You can hold a dumbbell in each hand to make the exercise a bit more challenging. Lunges can be performed by stepping out alternately with your feet and then returning to the starting position. You could also do walking lunges, where you step forward repeatedly.
Squats
Squats are also a great way to train your legs. You can perform squats in many different ways, such as jumping squats or sumo squats. If you want to use a dumbbell while performing squats, it's best to stand with your heels on a small platform, like a weight plate. Then, hold the dumbbell with both hands at chest height.
Arm exercises
You can also use dumbbells to effectively train the different muscle groups in your arms. Here too, the dumbbells are easy to hold, making them convenient to use. A good exercise for training your biceps is the bicep curl. To perform this exercise, assume a standing position. Hold a dumbbell in both hands at your sides. Then, raise your hands in front of your body toward your shoulders.
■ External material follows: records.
(* ===== verification/Snapshot.v ===== *)
(** * Installing snapshots

    [RaftNodeInner::on_install_snapshot], for any request, over a backend that
    keeps [LogStorage] and [DurableStorage]: every branch, the assembly of a
    snapshot from chunks, the transfer of a leader's snapshot from
    [replicate_to] to [handle_snapshot_response], and what happens when the
    chunks of two snapshots meet in the buffer. What the backend does with a
    snapshot it is not promised to take ([installable]) is a parameter; for
    [MemStorage] it is [MemStorage.stale_snapshot]. *)

From Stdlib Require Import Lia Init.Byte.
From stdpp Require Import base numbers list option gmap sets fin_maps strings.
From S2P Require Import Prelude.
From S2P Require Import Core.
From S2P Require Import Proto.
From S2P Require Import Storage.
From S2P Require Import MemStorage.
From S2P Require Import StateMachine.
From S2P Require Import Node.
From S2P Require Import Handlers.
From S2P Require Import Votes.
From S2P Require Import NodeLog.
From S2P Require Import RequestVote.
From S2P Require Import AppendEntries.
From S2P Require Import Replication.
From S2P Require Import Commit.
From S2P Require Import Progress.

(** The buffer after a chunk: the metadata is that of the first chunk. *)
Definition buffered (sb : option (SnapshotMetadata * bytes)) (req : InstallSnapshotRequest) :
    SnapshotMetadata * bytes :=
  match sb with
  | Some (meta, buf) => (meta, buf ++ is_data req)
  | None => (MkSnapshotMetadata (is_last_included_index req) (is_last_included_term req) [],
             is_data req)
  end.

(** The snapshot a buffer stands for. *)
Definition assembled (mb : SnapshotMetadata * bytes) : Snapshot :=
  MkSnapshot mb.2 (MkSnapshotMeta (sm_index mb.1) (sm_term mb.1) (sm_conf_nodes mb.1)).

(** The state machine once everything up to [i] is covered by a snapshot. *)
Definition covered_sm (i : LogIndex) (s : RaftStateMachine) : RaftStateMachine :=
  set_last_applied (N.max (last_applied s) i) (set_commit_index (N.max (commit_index s) i) s).

Section install.
Context {prof : BuildProfile} {St : Type}
  `{HS : Storage St, HL : !LogStorage St, HD : !DurableStorage St}.
Implicit Types n : RaftNodeInner St.

(** The node that has added a chunk of no older term to its buffer. *)
Record received n req (n1 : RaftNodeInner St) : Prop := {
  rc_sm : sm n1 = observed_sm (is_term req) (Some (is_leader_id req)) (sm n);
  rc_buf : snapshot_buf n1 = Some (buffered (snapshot_buf n) req);
  rc_log : log n1 = log n;
  rc_log_ok : log_ok n1;
  rc_persisted : persisted n1;
  rc_config : config n1 = config n;
  rc_pending : pending n1 = pending n;
}.

(** What such a chunk leaves and answers, by what the backend does with the
    snapshot that the last one completes. *)
Definition install_outcome n req n1 (x : outcome (raft_result InstallSnapshotResponse) * RaftNodeInner St)
    : Prop :=
  let answer := Done (Ok {| isr_term := N.max (current_term (sm n)) (is_term req) |}) in
  if is_done req then
    match st_apply_snapshot (assembled (buffered (snapshot_buf n) req)) (storage n1) with
    | (Done (Ok _), s') => exists n', x = (answer, n') /\
        persisted n' /\ config n' = config n /\ pending n' = pending n /\
        snapshot_buf n' = None /\ sm n' = covered_sm (is_last_included_index req) (sm n1) /\
        (log_wf s' -> log_ok n' /\ log n' = log_view s')
    | (Done (Err e), s') => x = (Done (Err e), set_storage s' n1) /\ persisted (set_storage s' n1)
    | (Panicked, s') => x = (Panicked, set_storage s' n1) /\ persisted (set_storage s' n1)
    end
  else x = (answer, n1).

Lemma install_snapshot_outcome n req :
  log_ok n -> persisted n ->
  if is_term req <? current_term (sm n)
  then on_install_snapshot req n =
    (Done (Ok {| isr_term := N.max (current_term (sm n)) (is_term req) |}), n)
  else exists n1, received n req n1 /\ install_outcome n req n1 (on_install_snapshot req n).
Proof.
  intros Hn Hp. set (t := N.max (current_term (sm n)) (is_term req)).
  destruct (observe_run (is_term req) (Some (is_leader_id req)) n Hn (or_introl Hp))
    as (n1 & Hrun1 & Hs1 & Hn1 & Hl1 & Hp1 & Hc1 & Hpe1 & Hb1 & _).
  assert (current_term (sm n1) = t) as Ht1 by (rewrite Hs1; apply observed_sm_term).
  destruct (N.ltb_spec (is_term req) (current_term (sm n))) as [Hold|Hnew];
    unfold on_install_snapshot; unfold bind at 1, get_sm at 1, gets at 1; unfold bind at 1;
    rewrite Hrun1; unfold bind at 1, get_sm at 1, gets at 1; rewrite Ht1.
  { rewrite (proj2 (N.ltb_lt _ _)) by lia.
    rewrite (proj2 (N.ltb_ge _ _)) in Hrun1 by lia. by injection Hrun1 as <-. }
  rewrite (proj2 (N.ltb_ge _ _)) by lia. clear Hrun1.
  unfold bind at 1, gets at 1. rewrite Hb1.
  destruct (buffered (snapshot_buf n) req) as [meta buf] eqn:Hmb.
  assert (exists buf0,
    match snapshot_buf n with
    | Some mb => mb
    | None => (MkSnapshotMetadata (is_last_included_index req) (is_last_included_term req) [], [])
    end = (meta, buf0) /\ buf = buf0 ++ is_data req) as (buf0 & -> & Hbuf).
  { unfold buffered in Hmb. destruct (snapshot_buf n) as [[m b]|]; injection Hmb as <- <-; by eexists. }
  rewrite <- Hbuf. unfold bind at 1, modify at 1. set (n2 := set_snapshot_buf _ n1).
  assert (received n req n2) as Hrc by (split; try done; by rewrite Hmb).
  exists n2. split; [done|]. unfold try_bind at 1. unfold bind at 1.
  destruct (is_done req) eqn:Hd.
  2:{ unfold install_outcome. rewrite Hd. unfold ret at 1, bind, get_sm, gets, ret. cbn.
      by rewrite Ht1. }
  unfold try_bind at 1. unfold bind at 1. unfold on_storage at 1, zoom at 1.
  pose proof (apply_snapshot_keeps (assembled (meta, buf)) (storage n2)) as Hk.
  change (MkSnapshot buf (MkSnapshotMeta (sm_index meta) (sm_term meta) (sm_conf_nodes meta)))
    with (assembled (meta, buf)).
  unfold install_outcome. rewrite Hd, Hmb. fold t.
  destruct (st_apply_snapshot (assembled (meta, buf)) (storage n2)) as [[[[]|e]|] s'];
    cbn [fst snd] in *.
  2,3: split; [done|]; unfold persisted, hard_state_now; cbn; by rewrite Hk.
  unfold bind at 1, upd_sm at 1, modify at 1. unfold bind at 1, upd_sm at 1, modify at 1.
  unfold bind at 1, modify at 1. set (n3 := set_snapshot_buf None _).
  unfold bind at 1. destruct (save_any n3) as (s3 & -> & Hd3 & Hl3).
  eexists. split; [unfold bind, emit, modify, get_sm, gets, ret; cbn; by rewrite Ht1|].
  split; [exact Hd3|]. split; [exact Hc1|]. split; [exact Hpe1|]. split; [done|].
  split; [done|]. intros Hs'. destruct (Hl3 Hs') as [Hwf Hv]. by split.
Qed.

(** What a chunk leaves when the snapshot it completes can be installed. *)
Definition install_snapshot_result n req (n' : RaftNodeInner St) : Prop :=
  let s := observed_sm (is_term req) (Some (is_leader_id req)) (sm n) in
  persisted n' /\ log_ok n' /\ config n' = config n /\ pending n' = pending n /\
  if is_term req <? current_term (sm n) then n' = n
  else if is_done req then
    log n' = spec_apply_snapshot (log n) (assembled (buffered (snapshot_buf n) req)) /\
    snapshot_buf n' = None /\ sm n' = covered_sm (is_last_included_index req) s
  else
    log n' = log n /\ snapshot_buf n' = Some (buffered (snapshot_buf n) req) /\ sm n' = s.

Lemma installable_stores n req n1 :
  received n req n1 -> installable (log n) (assembled (buffered (snapshot_buf n) req)) ->
  exists s', st_apply_snapshot (assembled (buffered (snapshot_buf n) req)) (storage n1) =
      (Done (Ok tt), s') /\ log_wf s' /\
    log_view s' = spec_apply_snapshot (log n) (assembled (buffered (snapshot_buf n) req)).
Proof.
  intros [_ _ Hl Hn1 _ _ _] Hi. rewrite <- Hl in *.
  destruct (apply_snapshot_ok _ (storage n1) Hn1 Hi) as (Ho & Hwf & Hv). eexists.
  split; [|by split]. by rewrite (surjective_pairing (st_apply_snapshot _ _)), Ho.
Qed.

Lemma on_install_snapshot_run n req (Hn : log_ok n) (Hp : persisted n)
    (Hi : is_done req = true -> current_term (sm n) <= is_term req ->
          installable (log n) (assembled (buffered (snapshot_buf n) req))) :
  exists n', on_install_snapshot req n =
      (Done (Ok {| isr_term := N.max (current_term (sm n)) (is_term req) |}), n') /\
    install_snapshot_result n req n'.
Proof.
  pose proof (install_snapshot_outcome n req Hn Hp) as Ho. unfold install_snapshot_result.
  destruct (N.ltb_spec (is_term req) (current_term (sm n))) as [Hold|Hnew].
  { exists n. by repeat split. }
  destruct Ho as (n1 & Hrc & Ho). unfold install_outcome in Ho. destruct (is_done req).
  - destruct (installable_stores n req n1 Hrc (Hi eq_refl Hnew)) as (s' & Hs & Hwf & Hl).
    rewrite Hs in Ho. destruct Ho as (n' & Hr & Hp' & Hc' & Hpe' & Hb' & Hs' & Hlog).
    destruct (Hlog Hwf) as [Hn' Hv]. exists n'. split; [exact Hr|]. do 4 (split; [done|]).
    by rewrite Hv, Hl, Hs', (rc_sm _ _ _ Hrc).
  - exists n1. split; [exact Ho|]. destruct Hrc. by repeat split.
Qed.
As you perform this movement, rotate your forearms so that, instead of being alongside your body, they face up with your palms once the dumbbells reach your shoulders.
Triceps kickback
Now that we've discussed an exercise for your biceps, you'll naturally also want to train your triceps to keep your arms balanced. The triceps kickback is a good exercise for this. The position you assume is a standing position, bending slightly forward and holding a dumbbell in each hand. Start with the dumbbells in front of your stomach and bring them back along the sides of your body. You can then perform this exercise in three sets of ten repetitions. This applies to all the exercises discussed here.